Influenciador é condenado por manter mulher em trabalho análogo à escravidão por 30 anos
Vítima trabalhou sem salário e dormia em maca de consultório ou depósito, segundo processo do TRT de Campinas.
O Tribunal Regional do Trabalho (TRT) da 15ª Região, em Campinas (SP), condenou o influenciador digital de medicina chinesa Peter Liu e sua família por manter uma empregada doméstica em condições análogas à escravidão por três décadas. A vítima, uma mulher de 59 anos que teve o nome preservado, prestou serviços sem remuneração regular e com jornadas exaustivas desde 1992.
Além de Peter Liu, que possui milhões de seguidores no YouTube e Instagram, foram condenados sua ex-esposa, Jane Liu, e os filhos do casal, Davi e Anni Liu. A família foi sentenciada a pagar R$ 400 mil em indenização por danos morais à ex-funcionária.

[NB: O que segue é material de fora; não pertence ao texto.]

(* ===== verification/Settings.v ===== *)
(** * Settings: the wire configuration (src/settings.go) and result codes (src/resultcodes.go)

    [PIDPublic] and [PIDInterne] are functions the game server installs; they are [option]
    fields, [None] for nil.  The two float64 time-outs ([ResendTimeout], [PingTimeout]) are
    read by no code and have no field. *)

From S2P Require Export GoStrings.

Definition TransportUDP : Z := 0.
Definition TransportTCP : Z := 1.
Definition TransportWebSocket : Z := 2.
Definition CompressionNone : Z := 0.
Definition CompressionZlib : Z := 1.
Definition EncryptionNone : Z := 0.
Definition EncryptionRC4 : Z := 1.
Definition KeyDerivationOld : Z := 0.
Definition KeyDerivationNew : Z := 1.

Record Settings := mkSettings {
  NexVersion : Z;
  ClientVersion : Z;
  StructHeader : bool;
  PIDSize : Z;
  AccessKey : bytes;
  PrudpVersion : Z;
  PrudpMinorVersion : Z;
  SupportedFunctions : Z;
  Transport : Z;
  Compression : Z;
  Encryption : Z;
  ResendLimit : Z;
  FragmentSize : Z;
  MaxSubstreamID : Z;
  KerberosKeySize : Z;
  KerberosKeyDerivation : Z;
  KerberosTicketVersion : Z;
  PIDPublic : option (Z → Z);
  PIDInterne : option (Z → Z)
}.

(** [Publique] and [Interne]: the PID the console sees, and back. *)
Definition Publique (s : Settings) (pid : Z) : Z :=
  match PIDPublic s with None => pid | Some f => f pid end.
Definition Interne (s : Settings) (pid : Z) : Z :=
  match PIDInterne s with None => pid | Some f => f pid end.

(** [NewSwitchSettings]: the fields the literal leaves out keep Go's zero value. *)
Definition NewSwitchSettings (accessKey : bytes) (nexVersion : Z) : Settings :=
  {| NexVersion := nexVersion; ClientVersion := 0; StructHeader := true; PIDSize := 8;
     AccessKey := accessKey; PrudpVersion := 2; PrudpMinorVersion := 5;
     SupportedFunctions := 0; Transport := TransportWebSocket;
     Compression := CompressionNone; Encryption := EncryptionNone; ResendLimit := 0;
     FragmentSize := 1300; MaxSubstreamID := 0; KerberosKeySize := 32;
     KerberosKeyDerivation := KeyDerivationNew; KerberosTicketVersion := 1;
     PIDPublic := None; PIDInterne := None |}.

(** What the comment of [PIDPublic]/[PIDInterne] asks of the two functions ("PIDInterne
    fait l'inverse"), on one PID, and that the public PID fits the wire field. *)
Definition pid_ok (s : Settings) (pid : Z) : Prop :=
  Interne s (Publique s pid) = pid ∧
  (if PIDSize s =? 8 then is_u64 (Publique s pid) else is_u32 (Publique s pid)).

Lemma pid_ok_plain s pid :
  PIDPublic s = None → PIDInterne s = None →
  is_u (if PIDSize s =? 8 then 64 else 32) pid → pid_ok s pid.
Proof. unfold pid_ok, Publique, Interne. intros -> -> H. split; [done|]. by case_match. Qed.

(** ** Result codes *)
Definition ResultCoreUnknown : Z := 0x00010001.
Definition ResultCoreNotImplemented : Z := 0x00010002.
Definition ResultCoreAccessDenied : Z := 0x00010006.
Definition ResultCoreInvalidArgument : Z := 0x0001000A.
Definition ResultRendezVousInvalidPID : Z := 0x0003006B.
Definition ResultRendezVousSessionVoid : Z := 0x00030073.
Definition ResultRendezVousSessionFull : Z := 0x000300C8.
Definition ResultRendezVousPermissionDenied : Z := 0x000300D9.
Definition ResultAuthTokenParseError : Z := 0x00680002.
Definition ResultAuthUnsupportedVersion : Z := 0x0068000C.
Definition ResultAuthUnknown : Z := 0x0068000E.
Definition ResultAuthClientVersionIsOld : Z := 0x0068000F.
Definition ResultAuthApplicationVersionIsOld : Z := 0x00680013.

A defesa dos réus já anunciou recurso.
Rotina exaustiva e ausência de salário
Segundo os autos do processo, a mulher, natural de Belo Jardim (PE), inciou os trabalhos como babá do filho mais velho do casal Liu em Recife, recebendo inicialmente um salário mínimo sem registro formal. A promessa de regularização, conforme o relato da vítima, nunca se concretizou.

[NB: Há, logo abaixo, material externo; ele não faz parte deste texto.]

(* ===== verification/Structures.v ===== *)
(** * Structures, Variant, ResultRange and DataHolder (src/types.go)

    A structure lists its class levels, base class first.  A level saves and loads its own
    fields; with struct headers each level travels as a version byte and a length-prefixed
    body of its own. *)

From S2P Require Export Stream.

(** [Save] and [Load] are [None] for Go's nil.  A [Load] closure assigns fields of the
    structure: it takes the current value and returns the next one. *)
Record Level (T : Type) := mkLevel {
  Version : Z;
  Save : option Writer;
  Load : option (T → Reader T)
}.
Arguments mkLevel {T}.
Arguments Version {T}.
Arguments Save {T}.
Arguments Load {T}.

(** The interface [Structure]. *)
Class Structure (T : Type) := Levels : T → list (Level T).

Definition writeLevel {T} (lvl : Level T) : Writer := λ o,
  if StructHeader (so_settings o) then
    let sub := NewStreamOut (so_settings o) in
    let sub := match Save lvl with Some f => f sub | None => sub end in
    (wU8 (Version lvl) ;;; wBuffer (Bytes_ sub)) o
  else match Save lvl with Some f => f o | None => o end.

Definition WriteStructure `{Structure T} (st : T) : Writer := wforeach writeLevel (Levels st).

(** The body of a level is read from a stream of its own, dropped afterwards. *)
Definition readLevel {T} (lvl : Level T) (st : T) : Reader T :=
  read! s := rask in
  if StructHeader s then
    skip! rU8 in
    read! sub := rSubstream in
    rret (match Load lvl with Some f => (f st sub).1 | None => st end)
  else match Load lvl with Some f => f st | None => rret st end.

Fixpoint readLevels {T} (lvls : list (Level T)) (st : T) : Reader T :=
  match lvls with
  | [] => rret st
  | lvl :: lvls => read! st := readLevel lvl st in readLevels lvls st
  end.

Definition ReadStructure `{Structure T} (st : T) : Reader T := readLevels (Levels st) st.

(** [Add] and [Extract] of stream.go. *)
Definition wAdd `{Structure T} (st : T) : Writer := WriteStructure st.
Definition rExtract `{Structure T} (st : T) : Reader T := ReadStructure st.

(** ** Round trip of a structure, level by level *)

(** What [Save] leaves in an empty buffer. *)
Definition body (s : Settings) (w : Writer) : bytes := Bytes_ (w (NewStreamOut s)).

(** The level [lw] written and the level [lr] reading it take [a] to [b]. *)
Definition level_rt {T} (s : Settings) (lw lr : Level T) (a b : T) : Prop :=
  is_u8 (Version lw) ∧
  match Save lw, Load lr with
  | Some w, Some r => rt s w (r a) b ∧ buf_ok (body s w)
  | None, None => a = b
  | _, _ => False
  end.

Fixpoint levels_rt {T} (s : Settings) (lws lrs : list (Level T)) (a b : T) : Prop :=
  match lws, lrs with
  | [], [] => a = b
  | lw :: lws, lr :: lrs => ∃ m, level_rt s lw lr a m ∧ levels_rt s lws lrs m b
  | _, _ => False
  end.

Section structures.
Context {T : Type} (s : Settings).
Implicit Types (lw lr : Level T).

Lemma body_writes w bs : writes s w bs → body s w = bs.
Proof. intros W. unfold body, NewStreamOut. by rewrite W. Qed.

Lemma rSubstream_reads w bs :
  writes s w bs → buf_ok bs →
  rt1 s (wBuffer bs) rSubstream (NewStreamIn bs s).
Proof.
  intros W Hb. unfold rSubstream. apply rt1_ask.
  eapply rt1_map; [by apply rt1_Buffer|done].
Qed.

Lemma rt1_ext {A} w w' (r : Reader A) a :
  (∀ buf, w (mkOut s buf) = w' (mkOut s buf)) → rt1 s w' r a → rt1 s w r a.
Proof. intros E (bs & N & W & R). exists bs. split; [done|]. split; [|done]. by eapply writes_ext. Qed.

Lemma rt_ext {A} w w' (r : Reader A) a :
  (∀ buf, w (mkOut s buf) = w' (mkOut s buf)) → rt s w' r a → rt s w r a.
Proof. intros E (bs & W & R). exists bs. split; [|done]. by eapply writes_ext. Qed.

(** With a header the level always takes bytes. *)
Lemma rt1_level_header lw lr a b :
  StructHeader s = true → level_rt s lw lr a b → rt1 s (writeLevel lw) (readLevel lr a) b.
Proof.
  intros Hh [Hv Hsl]. unfold readLevel. apply rt1_ask. rewrite Hh.
  eapply rt1_ext.
  { intros buf. unfold writeLevel. cbn [so_settings]. rewrite Hh. reflexivity. }
  eapply rt1_bind; [by apply rt1_U8|].
  destruct (Save lw) as [w|], (Load lr) as [r|]; try done.
  - destruct Hsl as [(bs & W & R) Hb]. rewrite (body_writes _ _ W) in Hb.
    unfold NewStreamOut. rewrite W. cbn [Bytes_ so_buf app].
    apply rt1_rt. eapply rt1_map; [by eapply rSubstream_reads|].
    specialize (R [] []). rewrite app_nil_r in R. unfold at_ in R. simpl in R.
    unfold NewStreamIn. by rewrite R.
  - subst. apply rt1_rt. eapply rt1_map; [|done].
    by apply (rSubstream_reads (λ o, o) []); [intros buf; rewrite app_nil_r|].
Qed.

Lemma rt_level lw lr a b : level_rt s lw lr a b → rt s (writeLevel lw) (readLevel lr a) b.
Proof.
  destruct (StructHeader s) eqn:Hh; [intros; apply rt1_rt; by apply rt1_level_header|].
  intros [_ Hsl]. unfold readLevel. apply rt_ask. rewrite Hh.
  destruct (Save lw) as [w|] eqn:Ew, (Load lr) as [r|]; try done.
  - eapply (rt_ext _ w); [|apply Hsl]. intros buf. unfold writeLevel. cbn. by rewrite Hh, Ew.
  - subst. eapply (rt_ext _ (λ o, o)); [|apply rt_done].
    intros buf. unfold writeLevel. cbn. by rewrite Hh, Ew.
Qed.

Lemma rt_levels (lws lrs : list (Level T)) (a b : T) :
  levels_rt s lws lrs a b → rt s (wforeach writeLevel lws) (readLevels lrs a) b.
Proof.
  revert lrs a. induction lws as [|lw lws IH]; intros [|lr lrs] a; simpl; try done.
  { intros ->. apply rt_done. }
  intros (m & Hl & Hls). rewrite wforeach_cons.
  eapply rt_bind; [by apply rt_level|]. by apply IH.
Qed.

Context `{Structure T}.

(** A structure written and extracted into a fresh value [a]. *)
Lemma rt_structure (a b : T) :
  levels_rt s (Levels b) (Levels a) a b → rt s (wAdd b) (rExtract a) b.
Proof. apply rt_levels. Qed.

(** One level whose writer takes at least a byte. *)
Lemma rt1_structure (a b : T) lw lr w r :
  Levels b = [lw] → Levels a = [lr] → is_u8 (Version lw) →
  Save lw = Some w → Load lr = Some r →
  rt1 s w (r a) b → buf_ok (body s w) →
  rt1 s (wAdd b) (rExtract a) b.
Proof.
  intros Hb Ha Hv Ew Er Hrt Hbuf.
  unfold wAdd, rExtract, WriteStructure, ReadStructure. rewrite Ha, Hb.
  cbn [readLevels]. change (wforeach writeLevel [lw]) with (writeLevel lw).
  eapply rt1_map; [|done]. destruct (StructHeader s) eqn:Hh.
  - apply rt1_level_header; [done|]. split; [done|]. rewrite Ew, Er. by split; [apply rt1_rt|].
  - unfold readLevel. apply rt1_ask. rewrite Hh, Er.
    eapply (rt1_ext _ w); [|done]. intros buf. unfold writeLevel. cbn. by rewrite Hh, Ew.
Qed.
End structures.

(** ** Errors inside a framed level do not reach the message *)

(** With struct headers a [Load] runs on a stream of its own: whatever it does with it, and
    whether or not it runs past its end, the parent stream ends up after the frame with no
    other error than those of the frame itself. *)
Theorem readLevel_parent {T} (lvl : Level T) (st : T) (i : StreamIn) :
  StructHeader (si_settings i) = true →
  (readLevel lvl st i).2 = (rSubstream (rU8 i).2).2.
Proof.
  intros Hh. unfold readLevel, rbind, rask. rewrite Hh.
  destruct (rU8 i) as [v j]. simpl. by destruct (rSubstream j).
Qed.

(** A level that wants more than its frame holds. *)
Lemma readLevel_parent_witness :
  let s := NewSwitchSettings [] 40302 in
  let i := NewStreamIn [x00; x01; x00; x00; x00; xaa] s in
  StructHeader (si_settings i) = true ∧
  si_err (readLevel (mkLevel 0 None (Some (λ _ : Z, rU64))) 0 i).2 = None.
Proof.
  cbv zeta. split; [reflexivity|].
  rewrite (readLevel_parent (mkLevel 0 None (Some (λ _ : Z, rU64))) 0
    (NewStreamIn [x00; x01; x00; x00; x00; xaa] (NewSwitchSettings [] 40302)) eq_refl).
  reflexivity.
Defined.

(** ** ResultRange *)
Record ResultRange := mkResultRange { rr_Offset : Z; rr_Size : Z }.

#[export] Instance ResultRange_Structure : Structure ResultRange := λ r,
  [ {| Version := 0;
       Save := Some (wU32 (rr_Offset r) ;;; wU32 (rr_Size r));
       Load := Some (λ _, read! o := rU32 in read! n := rU32 in rret (mkResultRange o n)) |} ].

(** ** Variant *)
Definition VariantNil : Z := 0.
Definition VariantInt64 : Z := 1.
Definition VariantDouble : Z := 2.
Definition VariantBool : Z := 3.
Definition VariantString : Z := 4.
Definition VariantDateTime : Z := 5.
Definition VariantUint64 : Z := 6.

(** [Double] is its IEEE-754 bits. *)
Record Variant := mkVariant {
  v_Type : Z;
  v_Int : Z;
  v_Double : Z;
  v_Bool : bool;
  v_String : bytes;
  v_Date : Z;
  v_Uint : Z
}.

#[export] Instance Variant_eq_dec : EqDecision Variant.
Proof. solve_decision. Defined.

Definition zero_variant (t : Z) : Variant := mkVariant t 0 0 false [] 0 0.

(** [StreamOut.Variant]. *)
Definition wVariant (v : Variant) : Writer :=
  wU8 (v_Type v) ;;;
  if v_Type v =? VariantInt64 then wS64 (v_Int v)
  else if v_Type v =? VariantDouble then wDouble (v_Double v)
  else if v_Type v =? VariantBool then wBool (v_Bool v)
  else if v_Type v =? VariantString then wString (v_String v)
  else if v_Type v =? VariantDateTime then wDateTime (v_Date v)
  else if v_Type v =? VariantUint64 then wU64 (v_Uint v)
  else λ o, o.

(** [StreamIn.Variant]: the fields of the other types stay zero. *)
Definition rVariant : Reader Variant :=
  read! t := rU8 in
  if t =? VariantInt64 then read! x := rS64 in rret (mkVariant t x 0 false [] 0 0)
  else if t =? VariantDouble then read! x := rDouble in rret (mkVariant t 0 x false [] 0 0)
  else if t =? VariantBool then read! x := rBool in rret (mkVariant t 0 0 x [] 0 0)
  else if t =? VariantString then read! x := rString in rret (mkVariant t 0 0 false x 0 0)
  else if t =? VariantDateTime then read! x := rDateTime in rret (mkVariant t 0 0 false [] x 0)
  else if t =? VariantUint64 then read! x := rU64 in rret (mkVariant t 0 0 false [] 0 x)
  else rret (zero_variant t).

(** A variant carries its tag's value, in range, and nothing else. *)
Definition variant_ok (v : Variant) : Prop :=
  is_u8 (v_Type v) ∧ is_s64 (v_Int v) ∧ is_u64 (v_Double v) ∧ str_ok (v_String v) ∧
  is_u64 (v_Date v) ∧ is_u64 (v_Uint v) ∧
  (v_Type v ≠ VariantInt64 → v_Int v = 0) ∧
  (v_Type v ≠ VariantDouble → v_Double v = 0) ∧
  (v_Type v ≠ VariantBool → v_Bool v = false) ∧
  (v_Type v ≠ VariantString → v_String v = []) ∧
  (v_Type v ≠ VariantDateTime → v_Date v = 0) ∧
  (v_Type v ≠ VariantUint64 → v_Uint v = 0).

Lemma rt1_Variant s v : variant_ok v → rt1 s (wVariant v) rVariant v.
Proof.
  destruct v as [t i d b str0 dt u]. intros (Ht & Hi & Hd & Hs & Hdt & Hu & Zi & Zd & Zb & Zs & Zt & Zu).
  unfold wVariant, rVariant. simpl in *.
  eapply rt1_bind; [by apply rt1_U8|].
  repeat (match goal with |- context [?x =? ?y] => destruct (Z.eqb_spec x y) as [->|] end;
    [ try (rewrite ?Zi, ?Zd, ?Zb, ?Zs, ?Zt, ?Zu by done);
      rt_fields | ]).
  rewrite Zi, Zd, Zb, Zs, Zt, Zu by done. apply rt_done.
Qed.
#[export] Hint Resolve rt1_Variant : wire.

(** ** DataHolder *)

(** The body of an "any data" holder: the structure's serialisation, [None] for nil. *)
Definition wAnyData (Name : bytes) (Data : option Writer) : Writer := λ o,
  let sub := NewStreamOut (so_settings o) in
  let sub := match Data with Some add => add sub | None => sub end in
  let b := Bytes_ sub in
  (wString Name ;;; wU32 (u32 (zlen b + 4)) ;;; wBuffer b) o.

A rotina da empregada era de 15 horas diárias de trabalho, das 7h às 22h, quando finalmente era permitido que se alimentasse. Ela era responsável por tarefas domésticas, cuidados com a família e serviços na clínica de medicina chinesa da família, onde também atuava como secretária após ser introduzida a conceitos básicos das terapias.
Condições degradantes e ameaças
A moradia da vítima era precária e instável. Em alguns períodos, ela dormia na maca do consultório que funcionava na residência da família; em outros, sua cama ficava em um depósito de materiais. O único dinheiro que recebia ao longo dos 30 anos eram trocos das compras realizadas para os Liu.
O processo relata que, em 2022, quando a mulher tomou ciência dos abusos e pediu o pagamento de salários, foi ameaçada de morte por Jane Liu, que também teria feito ameaças à família da empregada em Pernambuco. Um episódio citado pela filha Anni, que rompeu com os pais, narra que a funcionária foi picada por um animal peçonhento e não recebeu atendimento médico.
Rompimento familiar e ação judicial
A filha do casal, Anni Liu, que hoje vive com a ex-empregada, teve um papel ambíguo no caso. Ela foi condenada no mesmo processo, mas alega que, ao compreender a condição de escravidão, tomou medidas para retirar a vítima daquela situação, pagando por terapias e impedindo seu retorno à casa dos pais.
Foi com a ajuda de Anni que a vítima encontrou um advogado e moveu a ação. Em depoimento, Anni afirmou ter rompido os laços familiares devido ao tratamento dado à funcionária, a quem chegou a tornar sócia de uma empresa de saúde em Olímpia (SP) como forma de reparação. A defesa dos pais, no entanto, questiona a intenção da filha, sugerindo uma "trama armada" para obter valores da família.
Recursos e próximos passos
A defesa de Peter, Jane e Davi Liu recorre da decisão, alegando inexistência de vínculo trabalhista formal e classificando a ação como "temerária". Em nota, o advogado afirmou que os clientes "confiam na Justiça" e acreditam na reversão da condenação pelos tribunais superiores.
Anni Liu também busca ser excluída do processo, argumentando ter agido para libertar a vítima. O juiz responsável determinou o encaminhamento dos autos ao Ministério Público do Trabalho (MPT), ao Ministério Público Federal (MPF) e à Polícia Federal (PF) para possíveis investigações criminais. A defesa da vítima considera a indenização de R$ 400 mil baixa, dado o patrimônio familiar estimado em R$ 10 milhões.